Consider all your requirements as a digital nomad before choosing a credit card. Your focus may be reward points, frequent flyer miles, travel insurance, or low fees, among others. Compare the credit cards in the market with your existing credit cards and choose the best ones for your needs.
Try not to have more credit cards than you absolutely need. Ensure to read the terms and conditions before committing to a credit card, to avoid surprises later.
After you become a digital nomad
Rethink before using credit cards.
Consider whether you can pay for the item or service with the cash you have in the bank as of today. If not, you may be overstretching yourself financially. How much would you spend if you did not have a credit card? Will you be able to pay off the balance comfortably by the due date? It may be tempting to buy now and work out how to pay later, especially if you have a guaranteed income. However, the ongoing pandemic has shown us how volatile the economic environment can be. Hence, it’s always better to be careful.
What happens when funds are low?
Be extra cautious when your funds are low because the natural inclination may be to tap into the plastic! If you really need extra funds, consider alternative forms of low-cost borrowing that you may have access to. There may be a friend or a family member who could help you with the emergency, or until you get through the difficult time. Make every effort to avoid high-cost debt, especially cash advances on credit cards.

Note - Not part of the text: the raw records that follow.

(** A state of [MemStorage] and one of [DatabaseStorage] that hold the same
    rows, in the same order, and give out the same ids next. *)
Definition related (s : MemStorage.state) (d : DatabaseStorage.state)
  : Prop :=
  JsMap.values (MemStorage.users s) = DatabaseStorage.users d
  /\ JsMap.values (MemStorage.menuItems s) = DatabaseStorage.menuItems d
  /\ JsMap.values (MemStorage.cartItems s) = DatabaseStorage.cartItems d
  /\ JsMap.values (MemStorage.orders s) = DatabaseStorage.orders d
  /\ MemStorage.userIdCounter s = DatabaseStorage.users_id_seq d
  /\ MemStorage.menuItemIdCounter s = DatabaseStorage.menu_items_id_seq d
  /\ MemStorage.cartItemIdCounter s = DatabaseStorage.cart_items_id_seq d
  /\ MemStorage.orderIdCounter s = DatabaseStorage.orders_id_seq d
  /\ keyed User.id (MemStorage.userIdCounter s) (MemStorage.users s)
  /\ keyed MenuItem.id (MemStorage.menuItemIdCounter s)
           (MemStorage.menuItems s)
  /\ keyed CartItem.id (MemStorage.cartItemIdCounter s)
           (MemStorage.cartItems s)
  /\ keyed Order.id (MemStorage.orderIdCounter s) (MemStorage.orders s)
  /\ Forall (fun c => CartItem.quantity c <> None)
            (DatabaseStorage.cartItems d).



(** ** Invariants of the stored ids *)

(** Every map of [MemStorage] is keyed by the id of its values, below the
    counter that gives out the next id; the cart has one row per pair. *)
Definition mem_wf (s : MemStorage.state) : Prop :=
  keyed User.id (MemStorage.userIdCounter s) (MemStorage.users s)
  /\ keyed MenuItem.id (MemStorage.menuItemIdCounter s)
           (MemStorage.menuItems s)
  /\ cart_wf s
  /\ keyed Order.id (MemStorage.orderIdCounter s) (MemStorage.orders s).

(** A table whose ids are pairwise distinct and below its sequence. *)
Definition ids_below {R} (idf : R -> Z) (seq : Z) (t : list R) : Prop :=
  NoDup (map idf t) /\ Forall (fun r => (idf r < seq)%Z) t.

Definition db_wf (d : DatabaseStorage.state) : Prop :=
  ids_below User.id (DatabaseStorage.users_id_seq d) (DatabaseStorage.users d)
  /\ NoDup (map User.username (DatabaseStorage.users d))
  /\ ids_below MenuItem.id (DatabaseStorage.menu_items_id_seq d)
               (DatabaseStorage.menuItems d)
  /\ db_cart_wf d
  /\ ids_below Order.id (DatabaseStorage.orders_id_seq d)
               (DatabaseStorage.orders d).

Consider what changes you can make in your current lifestyle until your income and funds return to a healthy level. You could relocate to a cheaper country or area, reduce your outings, find cheaper accommodation and coworking places, get free accommodation in exchange for work, etc. As a digital nomad, you can be flexible on where and how you choose to live and work.
Explore all ways of increasing your cash inflows beyond your current income-generating activities, including extra online assignments or jobs, and selling any items you may not need.

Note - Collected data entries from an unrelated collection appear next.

Lemma select_where_total (p : Contact -> result bool) (q : Contact -> bool)
  (rows : list Contact) :
  (forall c, In c rows -> p c = Ok (q c)) ->
  select_where p rows = Ok (filter q rows).
Proof.
  induction rows as [|r rest IH]; intros Hp; [reflexivity|].
  cbn [select_where filter]. rewrite (Hp r (or_introl eq_refl)).
  cbn [bind]. rewrite IH by (intros c Hc; apply Hp; now right).
  reflexivity.
Qed.

Lemma select_where_fails (p : Contact -> result bool) (e : error)
  (rows : list Contact) (c : Contact) :
  In c rows -> p c = Err e ->
  (forall r, In r rows -> p r = Err e \/ exists b, p r = Ok b) ->
  select_where p rows = Err e.
Proof.
  induction rows as [|r rest IH]; intros Hin Hc Hall; [contradiction|].
  cbn [select_where].
  destruct (Hall r (or_introl eq_refl)) as [Hr|[b Hr]]; rewrite Hr; cbn [bind].
  - reflexivity.
  - destruct Hin as [->|Hin]; [congruence|].
    rewrite IH; auto. intros r' Hr'. apply Hall. now right.
Qed.

(** Every row a statement returns is a row of the table on which the
    condition evaluated to true. *)
Lemma select_where_sound (p : Contact -> result bool) (rows l : list Contact) :
  select_where p rows = Ok l ->
  forall c, In c l -> In c rows /\ p c = Ok true.
Proof.
  revert l. induction rows as [|r rest IH]; intros l H c Hc.
  - cbn in H. injection H as <-. contradiction.
  - cbn [select_where] in H.
    destruct (p r) as [keep|e] eqn:Hr; cbn [bind] in H; [|discriminate].
    destruct (select_where p rest) as [tl|e] eqn:Hrest; cbn [bind] in H;
      [|discriminate].
    injection H as <-. specialize (IH tl eq_refl).
    destruct keep.
    + destruct Hc as [<-|Hc]; [split; [now left|assumption]|].
      destruct (IH c Hc). split; [now right|assumption].
    + destruct (IH c Hc). split; [now right|assumption].
Qed.

Lemma filter_none (p : Contact -> bool) (rows : list Contact) :
  (forall r, In r rows -> p r = false) -> filter p rows = [].
Proof.
  induction rows as [|r rest IH]; intros H; [reflexivity|].
  cbn [filter]. rewrite (H r (or_introl eq_refl)). apply IH.
  intros r0 H0. apply H. now right.
Qed.

Lemma filter_primary_key (p : Contact -> bool) (rows : list Contact) (c : Contact) :
  NoDup (map id rows) -> In c rows -> p c = true ->
  (forall r, In r rows -> p r = true -> id r = id c) ->
  filter p rows = [c].
Proof.
  induction rows as [|r rest IH]; intros Hnd Hin Hc Hkey; [contradiction|].
  cbn [map] in Hnd. apply NoDup_cons_iff in Hnd. destruct Hnd as [Hfresh Hnd].
  cbn [filter]. destruct Hin as [->|Hin].
  - rewrite Hc. f_equal. apply filter_none. intros r0 H0.
    destruct (p r0) eqn:Hr0; [|reflexivity].
    exfalso. apply Hfresh.
    rewrite <- (Hkey r0 (or_intror H0) Hr0). now apply in_map.
  - destruct (p r) eqn:Hr.
    + exfalso. apply Hfresh. rewrite (Hkey r (or_introl eq_refl) Hr).
      now apply in_map.
    + apply IH; auto. intros r0 H0. apply Hkey. now right.
Qed.

Lemma same_id_same_row (rows : list Contact) (a b : Contact) :
  NoDup (map id rows) -> In a rows -> In b rows -> id a = id b -> a = b.
Proof.
  induction rows as [|r rest IH]; intros Hnd Ha Hb E; [contradiction|].
  cbn [map] in Hnd. apply NoDup_cons_iff in Hnd. destruct Hnd as [Hfresh Hnd].
  destruct Ha as [->|Ha], Hb as [->|Hb]; auto.
  - exfalso. apply Hfresh. rewrite E. now apply in_map.
  - exfalso. apply Hfresh. rewrite <- E. now apply in_map.
Qed.

Lemma in_flush_delete (c r : Contact) (rows : list Contact) :
  In r (flush_delete c rows) <-> In r rows /\ id r <> id c.
Proof.
  unfold flush_delete. rewrite filter_In, negb_true_iff, Z.eqb_neq. reflexivity.
Qed.

(** After the flush the table holds the rows with another id, and the new
    version. *)
Lemma in_flush_update (c r : Contact) (rows : list Contact) :
  In r (flush_update c rows) <-> (In r rows /\ id r <> id c) \/ r = c.
Proof.
  unfold flush_update. rewrite in_app_iff, in_flush_delete. cbn [In].
  intuition congruence.
Qed.

Lemma find_flush_update (c : Contact) (rows : list Contact) :
  find (fun r => id r =? id c) (flush_update c rows) = Some c.
Proof.
  unfold flush_update, flush_delete.
  induction rows as [|r rest IH]; cbn [filter app find].
  - now rewrite Z.eqb_refl.
  - destruct (Z.eqb_spec (id r) (id c)) as [E|N]; cbn [negb]; [exact IH|].
    cbn [app find]. apply Z.eqb_neq in N. now rewrite N.
Qed.

Lemma NoDup_map_filter (p : Contact -> bool) (rows : list Contact) :
  NoDup (map id rows) -> NoDup (map id (filter p rows)).
Proof.
  induction rows as [|r rest IH]; intros Hnd; [constructor|].
  cbn [map] in Hnd. apply NoDup_cons_iff in Hnd. destruct Hnd as [Hfresh Hnd].
  cbn [filter]. destruct (p r); [|auto].
  cbn [map]. constructor; [|auto].
  intros H. apply Hfresh. apply in_map_iff in H. destruct H as [x [Hx Hin]].
  apply filter_In in Hin. apply in_map_iff. exists x. tauto.
Qed.

Lemma NoDup_flush_update (c : Contact) (rows : list Contact) :
  NoDup (map id rows) -> NoDup (map id (flush_update c rows)).
Proof.
  intros Hnd. unfold flush_update. rewrite map_app. cbn [map].
  apply NoDup_app.
  - now apply NoDup_map_filter.
  - constructor; [intros []|constructor].
  - intros x Hx [<-|[]]. apply in_map_iff in Hx. destruct Hx as [r [Hr Hin]].
    apply in_flush_delete in Hin. tauto.
Qed.

(** On a table with a primary key, the rows other than [c] in their order,
    then [c], are a rearrangement of the table. *)
Lemma flush_delete_permutation (c : Contact) (rows : list Contact) :
  NoDup (map id rows) -> In c rows ->
  Permutation (flush_delete c rows ++ [c]) rows.
Proof.
  induction rows as [|r rest IH]; intros Hnd Hin; [contradiction|].
  cbn [map] in Hnd. apply NoDup_cons_iff in Hnd. destruct Hnd as [Hfresh Hnd].
  unfold flush_delete in *. cbn [filter]. destruct Hin as [->|Hin].
  - rewrite Z.eqb_refl. cbn [negb].
    replace (filter (fun r => negb (id r =? id c)) rest) with rest.
    + apply Permutation_sym, Permutation_cons_append.
    + symmetry. apply forallb_filter_id. apply forallb_forall. intros x Hx.
      apply negb_true_iff, Z.eqb_neq. intros E. apply Hfresh.
      rewrite <- E. now apply in_map.
  - destruct (Z.eqb_spec (id r) (id c)) as [E|N].
    + exfalso. apply Hfresh. rewrite E. now apply in_map.
    + cbn [negb app]. constructor. now apply IH.
Qed.

End DbFacts.

(** ** The mutations: update and delete *)

Module MutationFacts.
Import Models Db Repository Spec DbFacts.

Lemma by_id_and_user_true (contact_id : Z) (user : User) (c : Contact) :
  by_id_and_user contact_id user c = true <->
  id c = contact_id /\ user_id c = uid user.
Proof.
  unfold by_id_and_user, owned_by.
  now rewrite andb_true_iff, !Z.eqb_eq.
Qed.

(** The id of a row is a value of the [integer] column. *)
Lemma id_int4 (c : Contact) : int4 (id c) = true.
Proof. apply int_ok. Qed.

(** An id the [integer] column can hold is bound as it is. *)
Lemma bind_int4_ok (z : Z) : int4 z = true -> bind_int4 z = Ok z.
Proof. unfold bind_int4. now intros ->. Qed.

Lemma bind_int4_sound (z z' : Z) :
  bind_int4 z = Ok z' -> z' = z /\ int4 z = true.
Proof.
  unfold bind_int4. destruct (int4 z); [|discriminate].
  intros H. injection H as <-. now split.
Qed.

Lemma bind_int4_fails (z : Z) : int4 z = false -> bind_int4 z = Err DataError.
Proof. unfold bind_int4. now intros ->. Qed.

(** The sequence hands out its next value while the column can hold it. *)
Lemma nextval_ok (db : AsyncSession) :
  int4 (next_id db) = true ->
  exists i, nextval db = Ok i /\ int_val i = next_id db.
Proof.
  intros H. unfold nextval. destruct (int4_dec (next_id db)) as [H'|H'].
  - eexists. split; reflexivity.
  - congruence.
Qed.

Lemma nextval_sound (db : AsyncSession) (i : Integer) :
  nextval db = Ok i -> int_val i = next_id db.
Proof.
  unfold nextval. destruct (int4_dec (next_id db)) as [H'|H']; [|discriminate].
  intros H. now injection H as <-.
Qed.

Lemma nextval_fails (db : AsyncSession) :
  int4 (next_id db) = false -> nextval db = Err DataError.
Proof.
  intros H. unfold nextval. destruct (int4_dec (next_id db)) as [H'|H'].
  - congruence.
  - reflexivity.
Qed.

(** The lookup by (id, owner) on a table with a primary key. *)
Lemma lookup_found (db : AsyncSession) (user : User) (c : Contact) :
  NoDup (map id (table db)) -> In c (table db) -> user_id c = uid user ->
  scalar_one_or_none (filter (by_id_and_user (id c) user) (table db))
  = Ok (Some c).
Proof.
  intros Hnd Hin Hown.
  rewrite (filter_primary_key _ _ c Hnd Hin).
  - reflexivity.
  - now apply by_id_and_user_true.
  - intros r _ Hr. now apply by_id_and_user_true in Hr.
Qed.

Lemma lookup_absent (db : AsyncSession) (user : User) (contact_id : Z) :
  (forall c, In c (table db) -> ~ (id c = contact_id /\ user_id c = uid user)) ->
  scalar_one_or_none (filter (by_id_and_user contact_id user) (table db))
  = Ok None.
Proof.
  intros Habs. rewrite filter_none; [reflexivity|].
  intros r Hr. destruct (by_id_and_user contact_id user r) eqn:E; [|reflexivity].
  apply by_id_and_user_true in E. now destruct (Habs r Hr).
Qed.

(** What a lookup that answers found. *)
Lemma lookup_sound (db : AsyncSession) (user : User) (contact_id : Z)
  (o : option Contact) :
  scalar_one_or_none (filter (by_id_and_user contact_id user) (table db)) = Ok o ->
  match o with
  | Some c => In c (table db) /\ id c = contact_id /\ user_id c = uid user
  | None => forall c, In c (table db) ->
                      ~ (id c = contact_id /\ user_id c = uid user)
  end.
Proof.
  intros H.
  destruct (filter (by_id_and_user contact_id user) (table db))
    as [|r [|r' rest]] eqn:E; cbn in H; try discriminate; injection H as <-.
  - intros c Hc Hk. apply by_id_and_user_true in Hk.
    assert (Hin : In c (filter (by_id_and_user contact_id user) (table db)))
      by (apply filter_In; auto).
    rewrite E in Hin. contradiction.
  - assert (Hin : In r (filter (by_id_and_user contact_id user) (table db)))
      by (rewrite E; now left).
    apply filter_In in Hin. destruct Hin as [Hin Hk].
    apply by_id_and_user_true in Hk. tauto.
Qed.

End MutationFacts.

Module UpdateDelete.
Import Models Db Repository Spec DbFacts MutationFacts.

(** The row written by an update: id and owner of the stored contact, the
    six attributes of the payload. *)
Lemma update_contact_found (db : AsyncSession) (user : User) (c : Contact)
  (body : Schemas.ContactSchema) :
  NoDup (map id (table db)) -> In c (table db) -> user_id c = uid user ->
  let c' :=
    mkContact (pk c) (Schemas.name body) (Schemas.surname body)
      (Schemas.email body) (Schemas.phone_number body)
      (Schemas.birthday body) (Schemas.description body) (user_id c) in
  update_contact (id c) body db user
  = Ok (Some c',
        mkSession (flush_update c' (table db)) (next_id db) (S (commits db))).
Proof.
  intros Hnd Hin Hown c'. unfold update_contact.
  rewrite (bind_int4_ok _ (id_int4 c)). cbn [bind].
  rewrite (lookup_found db user c Hnd Hin Hown). cbn [bind].
  fold c'. unfold refresh, commit. cbn [table].
  now rewrite find_flush_update.
Qed.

If after exploring all possible alternatives you still must use a credit card, then list the expenses that you can eliminate in the coming months until your current spend is paid off. Often, there’ll be some expenses you can go without for a short while.
Find ways to avoid temptation.
Maybe you feel tempted during a night out to buy a few more drinks on a credit card, or maybe you feel the urge to splash on some new clothes when walking through a shopping district. I personally had the latter problem back in the day. If your will power is running low, consider carrying the amount of cash you need for the day. Not taking your cards around regularly is also a good way to avoid losing them.

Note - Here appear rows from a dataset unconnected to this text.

(** * filet: a shallow embedding of [filet.c] and its specification

    The program is a full-screen directory browser written in C.  The
    embedding follows the source function by function:

    - C strings are the Rocq strings of their bytes before the terminating
      NUL.  [strcpy] and [strcat] are told the size of the buffer they
      write to (PATH_MAX for the path); the source checks no length, and a
      call that would write past the end of the buffer stops the model with
      [Overrun];
    - the operating system (directory streams, stat, fork, termios, the
      allocator) is a record of answers, [world], that the code consults;
    - the process state (globals, terminal attributes, everything written
      to the terminal) is threaded through a small state monad whose
      computations may also stop the process ([exit], [_exit], [execlp]);
    - [size_t] counters of array elements ([n], [sel], [ents_size]) are
      natural numbers: they count objects held in memory, and the one
      subtraction on them, [n - 1], is reached with [n != 0] only; the place
      where the source relies on unsigned wrap-around (the cursor row of
      [G]) is written out over [Z];
    - an entry of the listing holds a pointer into the buffer of the
      directory stream that produced it, which [main] keeps open
      ([last_dir]) until the next listing replaces this one.  [readdir] may
      overwrite what an earlier call on the same stream returned (glibc
      does when it refills its buffer, that is for a directory that does
      not fit one buffer), so the string an entry shows is the one the
      stream has kept at that place, [ent_kept], which need not be the name
      the member had when it was read, [ent_name].

    [main] is the program from the point where it first touches the
    terminal; what it does before that (isatty, malloc, getcwd, the
    environment) is [prologue], and [filet] is the two together.  Left
    out: a failing signal(), and [setvbuf]. *)

From Stdlib Require Import ZArith List String Ascii Bool Lia Sorted Permutation
  DecimalString.
Import ListNotations.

If you are struggling with self-discipline, consider a pre-paid cash card instead. Credit cards are valuable tools only if used efficiently. If not, you may be better off without them.
Routinely re-evaluate your budget.
Once you are in a particular location, you’ll have a clearer idea of your exact expenses vs the budget you developed ahead of becoming a digital nomad. Remember to routinely update your budget. This would highlight any areas where you are spending excessively and help reduce some costs.
Even if your income increases, try not to increase your expenses parallelly. If you have extra cash coming in, direct them to your emergency fund or any other investments.
Don’t forget credit card payments.
It’s easy to miss a payment date when moving around, or you could be across the International Date Line and be around a day behind the country of your bank. Consider an automatic direct debit, or schedule the payment dates in your calendar, to avoid unnecessary late payment fees. Make every effort to pay your balances in full each cycle.
Remember, uncertainty is very real in today’s world, especially with the ongoing covid-19 pandemic. So, plan and stay away from credit card debt. Your digital nomad journey will be far more enjoyable and fulfilling without unnecessary financial strain.
Disclaimer: This article is for general information purposes only and does not constitute any financial advice or financial planning advice.